Aim of the exercise →
All lines below containing the string "kept" are to be copied.

***

(** [(item["policy_name"], item["seed"])] *)
Definition report_key (item : json) : string * Z :=
  match item with
  | JObj d => (match dget d "policy_name" with Some (JStr p) => p | _ => "" end,
               match dget d "seed" with Some (JInt n) => n | _ => 0%Z end)
  | _ => ("", 0%Z)
  end.
Definition report_ltb : string * Z → string * Z → bool := lex_ltb String.eqb str_ltb Z.ltb.

Definition run_ray_remote (env : EngineEnv R Q C) (load : result ExperimentConfig) (cluster : RayCluster)
    (policies : list string) (seeds : list Z) : result (list json) :=
  _ ← ray_init cluster;
  reports ← mapR (remote_run env load cluster) (imap pair (ray_order policies seeds));
  Ok (sort_by report_ltb report_key reports).

(** [run_distributed]: [load] is there when the harness has a path, [ray] when
    the package can be imported. *)
Definition run_distributed (env : EngineEnv R Q C) (output_dir : string) (config : ExperimentConfig)
    (load : option (result ExperimentConfig)) (ray : option RayCluster) (w : world)
    (policies : list string) (seeds : list Z) : result (world * list json) :=
  match load, ray with
  | None, _ => harness_run env output_dir config w policies seeds
  | Some load, None =>
      '(w', reports) ← run_ray_sweep env load w policies seeds;
      Ok (_write_reports output_dir config w' reports, reports)
  | Some load, Some cluster =>
      reports ← run_ray_remote env load cluster policies seeds;
      Ok (_write_reports output_dir config (ray_left cluster) reports, reports)
  end.

(** [run_benchmark_suite] *)
Definition run_benchmark_suite (env : EngineEnv R Q C) (load : result ExperimentConfig) (w : world)
    (policies : list string) (seeds : list Z) : result (world * list json) :=
  config ← load; harness_run env "experiments/results" config w policies seeds.
End sweep.

Arguments world R Q C : clear implicits.
Arguments RayCluster R Q C : clear implicits.

(** ** A store that is off is left alone *)

Section store_frames.
Context {R : Type} `{RedisClient R}.
Implicit Types (d : KVCacheDirectory R) (cp : NimbusMeshControlPlane R).

(** The cache directory's view of the server, in a control plane. *)
Abbreviation cache_store cp := (cd_redis_store (cp_cache_directory cp)).

Lemma score_store d r c p now d' best : score d r c p now = Ok (d', best) → cd_redis_store d' = cd_redis_store d.
Proof.
  unfold score. cbv zeta. intros Hs. apply bind_ok in Hs as (d2 & Hd & Hs). apply bind_ok in Hs as (b & _ & Hs).
  injection Hs as <- <-. assert (Hh : ∀ d0 d1, _hydrate_from_redis d0 r = Ok d1 → cd_redis_store d1 = cd_redis_store d0).
  { intros d0 d1. unfold _hydrate_from_redis. destruct (negb _); [by intros [= <-]|]. intros Hy.
    apply bind_ok in Hy as ([payload|] & _ & Hy); [|by injection Hy as <-].
    apply bind_ok in Hy as (bucket & _ & Hy). injection Hy as <-. by destruct bucket. }
  destruct (dget_or [] _ _); [by apply Hh in Hd|by injection Hd as <-].
Qed.

Lemma observe_store d res d' : rs_enabled (cd_redis_store d) = false → observe d res = Ok d' →
  cd_redis_store d' = cd_redis_store d.
Proof.
  intros Hoff. unfold observe. destruct (negb (res_admitted res)); [by intros [= <-]|]. unfold _trim, _persist_to_redis.
  cbn [set_entries cd_redis_store]. rewrite Hoff. cbn [negb]. intros Hy. apply bind_ok in Hy as (es & _ & Hy). by injection Hy as <-.
Qed.

Lemma candidates_store cp r now l st st' : foldM (add_candidate cp r now) st l = Ok st' →
  cd_redis_store st'.1.1 = cd_redis_store st.1.1.
Proof.
  revert st. induction l as [|x l IH]; intros st; cbn [foldM]; [by intros [= <-]|]. intros Hf.
  apply bind_ok in Hf as (st1 & H1 & Hf). rewrite (IH _ Hf). clear IH Hf. unfold add_candidate in H1.
  apply bind_ok in H1 as ([[d s] c] & Hb & H1). injection H1 as <-. cbn [fst]. destruct st as [[d0 s0] cs0]. cbn [fst] in Hb |- *.
  unfold build_candidate in Hb. apply bind_ok in Hb as ([d1 [hit saved]] & Hs & Hb). apply score_store in Hs. rewrite <- Hs.
  apply bind_ok in Hb as (aff & _ & Hb). apply bind_ok in Hb as (rt & _ & Hb). apply bind_ok in Hb as (b & _ & Hb).
  destruct (estimate_latency_ms _ _ _ _ _ _ _) as [pre dec].
  apply bind_ok in Hb as ([s' pen] & _ & Hb). apply bind_ok in Hb as (delay & _ & Hb). by injection Hb as <- <- <-.
Qed.
(** X17: a valid date written as four digits of the year, [-], the month,
    [-] and the day, the month and the day each in two digits or, below
    ten, in one, with any whitespace in front and behind, parses to the
    midnight UTC of that date, for every digit table that gives the
    ASCII digits their values. *)
Theorem parse_date_accepts (y m d : N) (pad_m pad_d : bool)
    (before after : str) :
  valid_date (Z.of_N y) (Z.of_N m) (Z.of_N d) = true ->
  forallb is_space before = true ->
  forallb is_space after = true ->
  _parse_date decimal (before ++ written_date pad_m pad_d y m d ++ after)
  = Some (IZR (utc_midnight (Z.of_N y) (Z.of_N m) (Z.of_N d))).
Proof.
  intros Hv Hb Ha. destruct (valid_date_ranges _ _ _ Hv) as (Hy & Hm & Hd).
  unfold _parse_date.
  rewrite strip_surrounded
    by (try assumption; apply written_date_no_space; lia).
  unfold strptime_ymd, match_ymd, written_date.
  rewrite match_year_four_digits by assumption.
  cbn [app match_dash].
  destruct (match_month_head pad_m m (two_digits pad_d d) Hm) as [more ->].
  cbn [flat_map match_dash].
  destruct (match_day_head pad_d d Hd) as [more' ->].
  cbn [app hd_error]. now rewrite Hv.
Qed.
End DatesThatParse.

Lemma ascii_decimal_ascii c :
  in_range 48%N 57%N c = true -> ascii_decimal c = Some (c - 48)%N.
Proof. intros H. unfold ascii_decimal. now rewrite H. Qed.

Lemma parse_date_accepts_witness :
  _parse_date ascii_decimal
    (lit "  " ++ written_date true false 2024 2 29 ++ [10%N])
  = Some (IZR (utc_midnight 2024 2 29)).
Proof.
  apply (parse_date_accepts ascii_decimal ascii_decimal_ascii
           2024 2 29 true false (lit "  ") [10%N]).
  - reflexivity.
  - reflexivity.
  - reflexivity.
Defined.
(** * Portfolio tracker front end: holdings table, dashboard summary,
      authentication context and mutation hooks

    A shallow embedding of the TypeScript sources

    - components/holdings/HoldingsTable (enrichedHoldings, sortedHoldings),
    - pages/DashboardPage (summary),
    - contexts/AuthContext (AuthProvider: initializeAuth, login),
    - components/auth/ProtectedRoute,
    - api/hooks/useTransactions and api/hooks/useHoldings (mutation hooks),

    together with the properties the specification states about them.

    Numbers.  A JavaScript [number] is an IEEE 754 binary64 value.  It is
    modelled by the primitive type [float]: [+], [-], [*], [/] and the
    comparisons are the binary64 operations (round to nearest, ties to
    even), with [NaN], the two infinities, the two zeros, overflow and
    underflow.  Closed examples are evaluated; general facts are derived
    from the Standard Library's specification of the primitive operations
    ([FloatAxioms], stated over [SpecFloat]). *)

From Stdlib Require Import ZArith Lia Floats Ascii String OrderedTypeEx.
From stdpp Require Import base decidable option numbers list sorting strings gmap.

#[local] Set Warnings "-inexact-float".

Local Open Scope float_scope.

(** ** JavaScript numbers *)

Abbreviation number := float.

(** [v > 0]. *)
Definition number_pos (v : number) : bool := 0 <? v.

(** Truthiness of a number: [0], [-0] and [NaN] are falsy. *)
Definition number_truthy (x : number) : bool := negb (x =? 0) && negb (is_nan x).

(** [x || 0] for an optional numeric field: [undefined], [null] and the
    falsy numbers give [0], every other number is kept. *)
Definition or_zero (x : option number) : number :=
  match x with
  | Some q => if number_truthy q then q else 0
  | None => 0
  end.

(** The number an engine returns for a comparison of strings of the given
    sign: [-1], [0] or [1]. *)
Definition number_of_sign (z : Z) : number :=
  match z with
  | Z0 => 0
  | Zpos _ => 1
  | Zneg _ => -1
  end.

(** *** binary64 in the integers *)

(** A float with a sign: finite and not zero, or infinite. *)
Definition signed (s : bool) (x : spec_float) : Prop :=
  match x with
  | S754_finite s' _ _ | S754_infinity s' => s' = s
  | _ => False
  end.

(** Finite floats, zero included. *)
Definition SFfinite (x : spec_float) : bool :=
  match x with
  | S754_zero _ | S754_finite _ _ _ => true
  | _ => false
  end.

(** An order-preserving image of the floats in the integers: the value
    scaled by [2 ^ 1074], with the infinities beyond every finite value. *)
Definition SFord (x : spec_float) : Z :=
  match x with
  | S754_zero _ | S754_nan => 0%Z
  | S754_infinity s => cond_Zopp s (2 ^ 2100)%Z
  | S754_finite s m e => cond_Zopp s (Z.pos m * 2 ^ (e - emin))%Z
  end.

Definition number_ord (a : number) : Z := SFord (Prim2SF a).
(** X5. With the list strategy, when every candidate path that holds
    the key holds a list of values that need no resolution, [get_key]
    returns the concatenation of these lists in the order of the paths,
    duplicates kept. *)
Theorem get_key_list_strategy (W : World) (fuel : nat) (c : gmap string pyval)
    (key : string) (ps : list string) (ctx : context_map) (dp : bool)
    (l : list pyval) (ls : list (list pyval)) :
  forallb (path_decided c key) ps = true ->
  held_values c key ps = List.map VList (l :: ls) ->
  forallb (inert fuel) (held_values c key ps) = true ->
  get_key W (S fuel) c (Some key) ps ctx (Some (Merge_init TList dp))
  = Ok (VList (concat (l :: ls))).
Proof.
  intros Hd Hh Hi. rewrite (get_key_merge_scan W fuel c key ps ctx _ Hd Hi), Hh.
  pose proof (merge_lists (l :: ls) TList dp []) as Hm.
  cbn [List.map] in *. unfold Merge_init. cbn [typ deep].
  rewrite Hm. reflexivity.
Qed.

Lemma get_key_list_strategy_witness :
  get_key example_world 3 example_layers (Some "l") example_layer_paths ∅
    (Some (Merge_init TList false))
  = Ok (VList (concat ([VInt 1; VInt 2] :: [[VInt 2; VInt 3]]))).
Proof.
  apply (get_key_list_strategy example_world 2 example_layers "l"
           example_layer_paths ∅ false); vm_compute; reflexivity.
Defined.
(** * StockAnalysis: acquisition and classification pipeline

    A shallow embedding of [data_manager.py] and [data_analysis.py].

    Numbers.  A Python/NumPy [float] is modelled as an extended real:
    a finite real number, one of the two infinities, or NaN.  Arithmetic on
    finite values is exact real arithmetic: rounding, overflow, underflow
    and the sign of zero are not modelled.  Everything the code decides by
    a comparison ([r2 >= r2_threshold], [slope > 0], missing values, the
    input validation of scikit-learn) is kept.  The statements below are
    about which branch the code takes, which exception it raises and what
    it leaves unchanged; where one gives the value of a computed number,
    it is the value in exact arithmetic, which the 64-bit result
    approximates.

    Price histories.  In current versions of yfinance [yf.download]
    returns a frame whose columns carry two levels, the price field and
    the ticker, so that [data[price_column]] is a frame of one column.
    The double index [data.iloc[0][0]] of [determine_cagr] presupposes that
    shape, and the positional reading that pandas 2 gives to an integer key
    on a row; this is the shape in which the pipeline hands a history to
    the analysis.  On a plain series, the type the annotations name, the
    same double index raises.  Both shapes are modelled, see [close_data].

    Effects.  The functions of [data_manager.py] run in a state and
    exception monad over a [World]: the file system, the system clock, the
    answers of the two data providers and the trace of provider calls and
    sleeps.  The analysis pass mutates the records of a list in place; it
    is modelled as a function returning the list as it stands when the
    pass ends, together with the exception that ended it, if any.  Writing
    the chart of a record is taken to succeed.  Console output is not
    modelled. *)

From Stdlib Require Import Reals Lra Lia ZArith.
From stdpp Require Import base option list gmap strings fin_maps.

(** ** Exceptions and results *)

Inductive exn : Type :=
  | ValueError
  | KeyError
  | IndexError
  | ZeroDivisionError
  | OverflowError
  | FileNotFoundError
  | EOFError
  | UnpicklingError
  | ProviderError.

Inductive result (A : Type) : Type :=
  | Ok (a : A)
  | Raise (e : exn).
Arguments Ok {A} a.
Arguments Raise {A} e.

#[global] Instance result_ret : MRet result := fun A a => Ok a.
#[global] Instance result_bind : MBind result := fun A B f m =>
  match m with
  | Ok a => f a
  | Raise e => Raise e
  end.

Definition raises {A} (r : result A) : Prop := exists e, r = Raise e.

(** ** Floating-point values *)

Inductive float : Type :=
  | Fin (x : R)
  | PInf
  | NInf
  | NaN.

Definition is_finite (f : float) : bool :=
  match f with Fin _ => true | _ => false end.

(** [pandas.isna]: only NaN counts as missing, infinities do not. *)
Definition isna (f : float) : bool :=
  match f with NaN => true | _ => false end.

Definition Rleb (x y : R) : bool := if Rle_dec x y then true else false.
Definition Rltb (x y : R) : bool := if Rlt_dec x y then true else false.
Definition Reqb (x y : R) : bool := if Req_dec_T x y then true else false.

(** [a >= b] on floats: false as soon as one side is NaN. *)
Definition fge (a b : float) : bool :=
  match a, b with
  | NaN, _ | _, NaN => false
  | PInf, _ => true
  | _, NInf => true
  | Fin x, Fin y => Rleb y x
  | Fin _, PInf => false
  | NInf, _ => false
  end.

(** [a > b] on floats: false as soon as one side is NaN. *)
Definition fgt (a b : float) : bool :=
  match a, b with
  | NaN, _ | _, NaN => false
  | PInf, PInf => false
  | PInf, _ => true
  | NInf, _ => false
  | Fin x, Fin y => Rltb y x
  | Fin _, NInf => true
  | Fin _, PInf => false
  end.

***

Response to the exercise →
    falsy numbers give [0], every other number is kept. *)
    duplicates kept. *)
    input validation of scikit-learn) is kept.  The statements below are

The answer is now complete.